Have you heard of Gina Miller?
If you live outside the UK, the name may not be immediately familiar to you. However, if you live in the UK, and have not been hibernating under a rock for the last nine months, you will recognise her as the woman who had the temerity to single-handedly mount a high court challenge to the Brexit vote – and win.
Of course, it wasn’t quite single-handed. She was represented by a highly experienced team of lawyers from the law firm Mishcon de Reya, and funded by donations from wealthy and not-so-wealthy fellow Remainers.
In winning the case, she didn’t succeed in overturning the Brexit vote – she simply obtained the court’s agreement that the government could not trigger article 50 without Parliamentary approval. Despite the fears of many Brexiteers, the court case didn’t even end up significantly delaying the triggering of Article 50 – Theresa May had said back in July 2016 that she did not intend to trigger it before the end of 2016, and it ended up being triggered on 29 March 2017.
So what Ms Miller achieved was simply a long drawn-out process during which Brexiteers fretted that their democratic will was going to be ignored or overturned, Remainers gleefully hoped that the insane wishes of the electorate would be set aside and replaced by calm Parliamentary decision-making, and two improbably large legal teams racked up what we can only assume will have been hundreds of thousands of pounds in legal fees (both Gina Miller and the government have to date refused to reveal the costs of the case).
The British public at large gained nothing from the case apart from an admiration / loathing of Gina Miller. The only real beneficiaries were the lawyers – and the MPs who, as a result of the judges’ decision, ended up spending two days debating the Article 50 bill before voting to approve it.
You would think that Ms Miller would realise how little she’s gained, and just slink off to count her millions, and find a new project with which to entertain herself.
But no. Instead, in the wake of Theresa May’s decision to call a snap general election, Gina Miller has announced “the country’s biggest tactical voting drive ever” to stop “Extreme Brexit”. She has launched a crowdfunding campaign via the website GoFundMe, which at the time of writing has earned just over £73,000 of its £80,000 goal, from supporters willing to pledge anywhere from £5 to £500 apiece in their desperation to be part of something bigger than themselves – they believe they are being dragged kicking and screaming out of the EU and are willing to cling to any lifebelt that is thrown their way in their determination to stay in.
I do have to wonder, though, how many of them actually know what it is they are donating their hard-earned money to. Having read the synopsis of the campaign’s aims, it appears to me that no clear commitment has been made as to how the money will be spent. According to the campaign website, it will be spent on supporting “candidates who campaign for a real final vote on Brexit, including rejecting any deal that leaves Britain worse off”.

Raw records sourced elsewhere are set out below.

(* ===== verification/Licenses.v ===== *)
(** * The licence collector ([src/tools/licenses/main.go])

    The build tool that writes the third-party notices: which modules it names, which
    files of a module it takes for licences, the text it writes and when it reports
    an omission. The go command and the file system are arguments. A module's
    directory is a cleaned path other than the root, so that [filepath.Join] and
    [filepath.Base] are concatenation with a slash and what follows the last one. *)

From S2P Require Import Prelude GoStrings Main.
From stdpp Require Import sorting.
From Stdlib Require Import Ascii.

#[local] Open Scope string_scope.

Definition selfModule : string := "github.com/DrewCyber/ydn64".
Definition targetGOOS : string := "linux darwin windows".

Definition newline : string := String (ascii_of_N 10) "".

Definition preamble : string :=
  foldr (λ l s, l +:+ newline +:+ s) ""
    ["ydn64 third-party licence notices"; "================================="; "";
     "This file lists the licences of the third-party Go modules compiled into the";
     "ydn64 binary. The ydn64 source code itself is licensed under the BSD Zero";
     "Clause Licence (see the accompanying LICENSE file); everything below applies";
     "only to the bundled third-party components."; "";
     "Generated by " +:+ String (ascii_of_N 34) "" +:+ "go run ./tools/licenses" +:+ String (ascii_of_N 34) "" +:+
       " " +:+ String (ascii_of_N 226) (String (ascii_of_N 128) (String (ascii_of_N 148) "")) +:+ " do not edit by hand."].

Record moduleInfo := mkModule { path : string; version : string; dir : string; files : list string }.

Record dirEntry := mkEntry { Name : string; IsDir : bool }.

(** [strings.Fields] *)
Definition fields (s : string) : list string := fieldsFunc isSpace s "".

(** ** The files of a module *)

Definition isLicenseFileExt (ext : string) : bool := bool_decide (toLower ext ∈ [""; ".md"; ".txt"; ".html"]).

Fixpoint containsStr (list : list string) (s : string) : bool :=
  match list with [] => false | v :: list => bool_decide (v = s) || containsStr list s end.

Definition join (dir n : string) : string := dir +:+ "/" +:+ n.

Definition candidates : list string := ["LICENSE"; "COPYING"; "COPYRIGHT"; "NOTICE"; "PATENTS"].

(** The body of the inner loop: whether an entry is taken. *)
Definition takes (base : string) (sofar : list string) (e : dirEntry) : bool :=
  negb (IsDir e || negb (hasPrefix (Name e) base) || containsStr sofar (Name e))
  && negb (negb (bool_decide (Name e = base)) && negb (isLicenseFileExt (trimPrefix (Name e) base))).

Fixpoint entriesLoop (dir base : string) (entries : list dirEntry) (sofar : list string) : list string :=
  match entries with
  | [] => sofar
  | e :: entries => entriesLoop dir base entries (if takes base sofar e then (sofar ++ [join dir (Name e)])%list else sofar)
  end.

Fixpoint candidatesLoop (dir : string) (bases : list string) (entries : list dirEntry) (sofar : list string) : list string :=
  match bases with [] => sofar | base :: bases => candidatesLoop dir bases entries (entriesLoop dir base entries sofar) end.

Definition tab : ascii := ascii_of_N 9.

(** [strings.SplitN(s, "\t", 2)] *)
Definition splitTab (s : string) : list string :=
  match indexByte tab s with None => [s] | Some i => [stake i s; sdrop (S i) s] end.

(** [list] is the output of the go command; [readDir] fails with [None]. *)
Definition inspectModule (readDir : string → option (list dirEntry)) (name out : string) : moduleInfo :=
  let parts := splitTab (trimSpace out) in
  let dir := default "" (head parts) in
  let info := mkModule name (default "" (last parts)) dir [] in
  if bool_decide (dir = "") then info else
  match readDir dir with
  | None => info
  | Some entries => mkModule name (version info) dir (candidatesLoop dir candidates entries [])
  end.

(** [filepath.Base] of a path with a last element *)
Definition base (p : string) : string := match lastIndexByte "/"%char p with None => p | Some i => sdrop (S i) p end.

Definition baseNames (paths : list string) : list string := base <$> paths.

(** ** The notices *)

Fixpoint sjoin (sep : string) (l : list string) : string :=
  match l with [] => "" | [s] => s | s :: l => s +:+ sep +:+ sjoin sep l end.

Fixpoint srepeat (n : nat) (s : string) : string := match n with O => "" | S n => s +:+ srepeat n s end.

(** One licence file: its text, ended by a newline, or the note that it cannot be
    read ([inl] is the error's text). *)
Definition fileText (content : string + string) : string * bool :=
  match content with
  | inl err => ("[unreadable: " +:+ err +:+ "]" +:+ newline, true)
  | inr data => (data +:+ (if bool_decide (data = "") || hasSuffix data newline then "" else newline), false)
  end.

(** One module's section, and whether something of it is missing. *)
Definition section (readFile : string → string + string) (info : moduleInfo) : string * bool :=
  let header := newline +:+ srepeat 78 "=" +:+ newline +:+ "Module:  " +:+ path info +:+ newline +:+ "Version: " +:+ version info
                  +:+ newline +:+ "Source:  https://" +:+ path info +:+ newline in
  match files info with
  | [] => (header +:+ "Licence: !! NO LICENCE FILE FOUND IN MODULE !!" +:+ newline, true)
  | fs =>
      let texts := (λ f, fileText (readFile f)) <$> fs in
      (header +:+ "Licence files: " +:+ sjoin ", " (baseNames fs) +:+ newline +:+ srepeat 78 "-" +:+ newline
         +:+ foldr (λ t s, t.1 +:+ s) "" texts, existsb snd texts)
  end.

Definition nameOrder (a b : string) : Prop := Is_true (String.leb a b).

#[export] Instance nameOrder_dec : RelDecision nameOrder.
Proof. intros a b. unfold nameOrder. apply _. Defined.

#[export] Instance nameOrder_total : Total nameOrder.
Proof. intros a b. unfold nameOrder. destruct (String.leb_total a b) as [-> | ->]; [by left|by right]. Qed.

(** The module names, once each and sorted. *)
Definition moduleNames (lists : list (list string)) : list string :=
  merge_sort nameOrder
    (elements (list_to_set (List.filter (λ m, negb (bool_decide (m = "")) && negb (bool_decide (m = selfModule))) (concat lists)) : gset string)).

(** [die] or the notices, the number of modules and the exit status. *)
Inductive outcome := Died | Wrote (text : string) (modules : nat) (status : Z).

(** [main]: [goList] is the output of go list for one system, [goModule] that for
    one module, [writes] whether the output file can be written. *)
Definition licenses (goList goModule : string → option string) (readDir : string → option (list dirEntry))
    (readFile : string → string + string) (writes : bool) : outcome :=
  match mapM goList (fields targetGOOS) with
  | None => Died
  | Some lists =>
      let names := moduleNames (fields <$> lists) in
      match mapM (λ n, inspectModule readDir n <$> goModule n) names with
      | None => Died
      | Some infos =>
          let sections := section readFile <$> infos in
          if negb writes then Died else
          Wrote (preamble +:+ foldr (λ t s, t.1 +:+ s) "" sections) (length names) (if existsb snd sections then 1 else 0)
      end
  end.

(** ** What is collected *)

(** A directory entry that counts as a licence. *)
Definition licenceEntry (e : dirEntry) : Prop :=
  IsDir e = false ∧ ∃ base ext, base ∈ candidates ∧ isLicenseFileExt ext = true ∧ Name e = base +:+ ext.

Lemma elem_moduleNames lists m : m ∈ moduleNames lists ↔ m ≠ "" ∧ m ≠ selfModule ∧ ∃ l, l ∈ lists ∧ m ∈ l.
Proof.
  unfold moduleNames. rewrite merge_sort_Permutation, elem_of_elements, elem_of_list_to_set.
  rewrite list_elem_of_In, filter_In, in_concat, andb_true_iff, !negb_true_iff, !bool_decide_eq_false.
  setoid_rewrite list_elem_of_In. firstorder.
Qed.

Lemma moduleNames_sorted lists : Sorted nameOrder (moduleNames lists) ∧ NoDup (moduleNames lists).
Proof.
  split; [apply Sorted_merge_sort; apply _|]. unfold moduleNames. rewrite merge_sort_Permutation. apply NoDup_elements.
Qed.

Lemma slashed_name (d n m : string) : indexByte "/"%char n = None → n ≠ join d m.
Proof.
  intros Hn ->. apply indexByte_None in Hn. unfold join in Hn.
  assert (Hin : "/"%char ∈ String.list_ascii_of_string (d +:+ "/" +:+ m)).
  { clear Hn. induction d as [|c d IH]; [left|]. right. exact IH. }
  by apply (proj1 (Forall_forall _ _) Hn) in Hin.
Qed.

(** [containsStr] compares names with paths, so it never finds one: it is the
    candidates' prefixes that keep a file from being taken twice. *)
Lemma containsStr_idle d l n : indexByte "/"%char n = None → containsStr (join d <$> l) n = false.
Proof.
  intros Hn. induction l as [|x l IH]; [done|]. cbn. rewrite IH, orb_false_r. apply bool_decide_eq_false. intros E.
  by eapply slashed_name.
Qed.

Lemma entriesLoop_eq d b es l : Forall (λ e, indexByte "/"%char (Name e) = None) es →
  entriesLoop d b es (join d <$> l) = join d <$> (l ++ (Name <$> List.filter (takes b []) es))%list.
Proof.
  intros He. revert l. induction He as [|e es Hn _ IH]; intros l; cbn; [by rewrite app_nil_r|].
  assert (takes b (join d <$> l) e = takes b [] e) as ->.
  { unfold takes. by rewrite containsStr_idle. }
  destruct (takes b [] e); [|apply IH]. change [join d (Name e)] with (join d <$> [Name e]).
  rewrite <- fmap_app, IH. f_equal. cbn. by rewrite <- app_assoc.
Qed.

Lemma candidatesLoop_eq d bs es l : Forall (λ e, indexByte "/"%char (Name e) = None) es →
  candidatesLoop d bs es (join d <$> l) = join d <$> (l ++ (b ← bs; (Name <$> List.filter (takes b []) es)))%list.
Proof.
  intros He. revert l. induction bs as [|b bs IH]; intros l; cbn; [by rewrite app_nil_r|].
  rewrite entriesLoop_eq by done. rewrite IH. by rewrite <- app_assoc.
Qed.

Lemma takes_spec b e : takes b [] e = true ↔ IsDir e = false ∧ ∃ ext, isLicenseFileExt ext = true ∧ Name e = b +:+ ext.
Proof.
  unfold takes. cbn [containsStr]. rewrite orb_false_r, andb_true_iff, negb_true_iff, orb_false_iff, negb_false_iff.
  rewrite negb_true_iff, andb_false_iff, !negb_false_iff, bool_decide_eq_true, hasPrefix_spec. split.
  - intros [[Hd [ext Hx]] Hor]. split; [done|]. exists ext. split; [|done]. destruct Hor as [Hor|Hor].
    + rewrite Hor in Hx. apply (f_equal String.length) in Hx. rewrite slength_app in Hx. destruct ext; [done|cbn in Hx; lia].
    + revert Hor. rewrite Hx. unfold trimPrefix. rewrite (proj2 (hasPrefix_spec _ _)) by by exists ext. by rewrite sdrop_app.
  - intros [Hd (ext & Hl & Hx)]. split; [split; [done|by exists ext]|]. right. rewrite Hx. unfold trimPrefix.
    rewrite (proj2 (hasPrefix_spec _ _)) by by exists ext. by rewrite sdrop_app.
Qed.

(** The licence files of a readable module are exactly the regular files named
    after a candidate with one of the four extensions. *)
Lemma inspect_files readDir name out d es f : d ≠ "" → head (splitTab (trimSpace out)) = Some d → readDir d = Some es →
  Forall (λ e, indexByte "/"%char (Name e) = None) es →
  f ∈ files (inspectModule readDir name out) ↔ ∃ e, e ∈ es ∧ licenceEntry e ∧ f = join d (Name e).
Proof.
  intros Hd Ho Hr He. unfold inspectModule. rewrite Ho. cbn [default]. change (id d) with d.
  rewrite bool_decide_eq_false_2 by done. rewrite Hr. cbn [files]. change [] with (join d <$> []) at 1.
  rewrite candidatesLoop_eq by done. rewrite app_nil_l, list_elem_of_fmap. unfold licenceEntry. split.
  - intros (n & -> & (b & Hin & Hb)%list_elem_of_bind). apply list_elem_of_fmap in Hin as (e & -> & Hin).
    apply list_elem_of_In, filter_In in Hin as [Hin (Hd' & ext & Hx & Hn)%takes_spec]. exists e.
    split; [by apply list_elem_of_In|]. split; [|done]. split; [done|]. by exists b, ext.
  - intros (e & Hin & (Hd' & b & ext & Hb & Hx & Hn) & ->). exists (Name e). split; [done|].
    apply list_elem_of_bind. exists b. split; [|done]. apply list_elem_of_fmap. exists e. split; [done|].
    apply list_elem_of_In, filter_In. split; [by apply list_elem_of_In|]. apply takes_spec. split; [done|]. by exists ext.
Qed.

(** The tool exits cleanly exactly when every third-party module has a licence file
    and each of them could be read. *)
Lemma licenses_complete goList goModule readDir readFile writes text n :
  licenses goList goModule readDir readFile writes = Wrote text n 0 →
  ∃ lists, mapM goList (fields targetGOOS) = Some lists ∧ n = length (moduleNames (fields <$> lists)) ∧
  ∀ m, m ≠ "" → m ≠ selfModule → (∃ l, l ∈ lists ∧ m ∈ fields l) →
    ∃ out, goModule m = Some out ∧ files (inspectModule readDir m out) ≠ [] ∧
      ∀ f, f ∈ files (inspectModule readDir m out) → ∃ data, readFile f = inr data.
Proof.
  unfold licenses. destruct (mapM goList _) as [lists|] eqn:El; [|done]. destruct (mapM _ (moduleNames _)) as [infos|] eqn:Ei; [|done].
  destruct writes; [|done]. cbn [negb]. destruct (existsb _ _) eqn:Ex; [done|]. intros [= _ <-]. exists lists. split_and!; [done|done|].
  intros m H1 H2 (l & Hl & Hm).
  assert (Hin : m ∈ moduleNames (fields <$> lists)).
  { apply elem_moduleNames. split_and!; [done|done|]. exists (fields l). split; [|done]. apply list_elem_of_fmap. by exists l. }
  apply mapM_Some in Ei. apply list_elem_of_lookup in Hin as [i Hi]. destruct (Forall2_lookup_l _ _ _ _ _ Ei Hi) as (info & Hinfo & Hx).
  destruct (goModule m) as [out|]; [|done]. cbn in Hx. injection Hx as Hx. exists out. split; [done|]. rewrite Hx.
  assert (Hs : (section readFile info).2 = false).
  { apply not_true_iff_false. intros Ht. rewrite <- not_true_iff_false in Ex. apply Ex. apply existsb_exists.
    exists (section readFile info). split; [|done]. apply list_elem_of_In, list_elem_of_fmap. exists info. split; [done|].
    by eapply list_elem_of_lookup_2. }
  unfold section in Hs. destruct (files info) as [|f0 fs] eqn:Ef; [done|]. split; [done|]. intros f Hf. cbn [snd] in Hs.
  destruct (readFile f) as [err|data] eqn:Er; [|by exists data]. exfalso. rewrite <- not_true_iff_false in Hs. apply Hs, existsb_exists.
  exists (fileText (readFile f)). split; [|by rewrite Er]. apply list_elem_of_In, list_elem_of_fmap. by exists f.
Qed.

(** The directory and version are split after the white space is trimmed: a module
    without a version is printed with its directory for one. *)
Lemma empty_version_is_dir : version (inspectModule (λ _, None) "m" ("/src/m" +:+ String tab newline)) = "/src/m".
Proof. vm_compute. reflexivity. Qed.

Right, so all it’s doing is promising to fund election campaigns of individual candidates – as yet unnamed as presumably Ms Miller has not yet determined which candidates will be worthy of funding. No mention is made of how individual candidates can apply for funding or how the funds will be allocated. And certainly no mention is made of whether those donating funds will be allowed to ask for a refund if the candidates who receive funding do not ultimately get elected.
Is it just me, or does this sound like a typical EU project? Except instead of Britain being asked to contribute towards the EU budget with only minimal say as to how that budget gets spent, in this case it’s individuals contributing towards a campaign in which they have absolutely no say over what happens to their money – but they do get a warm glow out of feeling that they are still part of something that is bigger than themselves, that they are doing their bit for the cause, even though they don’t appear to understand quite what that cause is. No wonder Europhiles love it – any opportunity to throw their hard-earned cash at a project or institution over which they have no control or oversight, and they’re asking “Where do I sign?”
So I say, carry on Gina Miller! And carry on, all you Remainers who think that your £5, or £20, or £50, is going to help you personally to feel more in control of the process of leaving the EU. In the seven stages of grief, it appears those funding this campaign are very much in the bargaining phase – if giving £50 to a campaign makes them feel as though they’re part of the negotiations, rather than being left on the sidelines with no say in proceedings, then surely it’s £50 well spent. Certainly cheaper than a shrink, at any rate.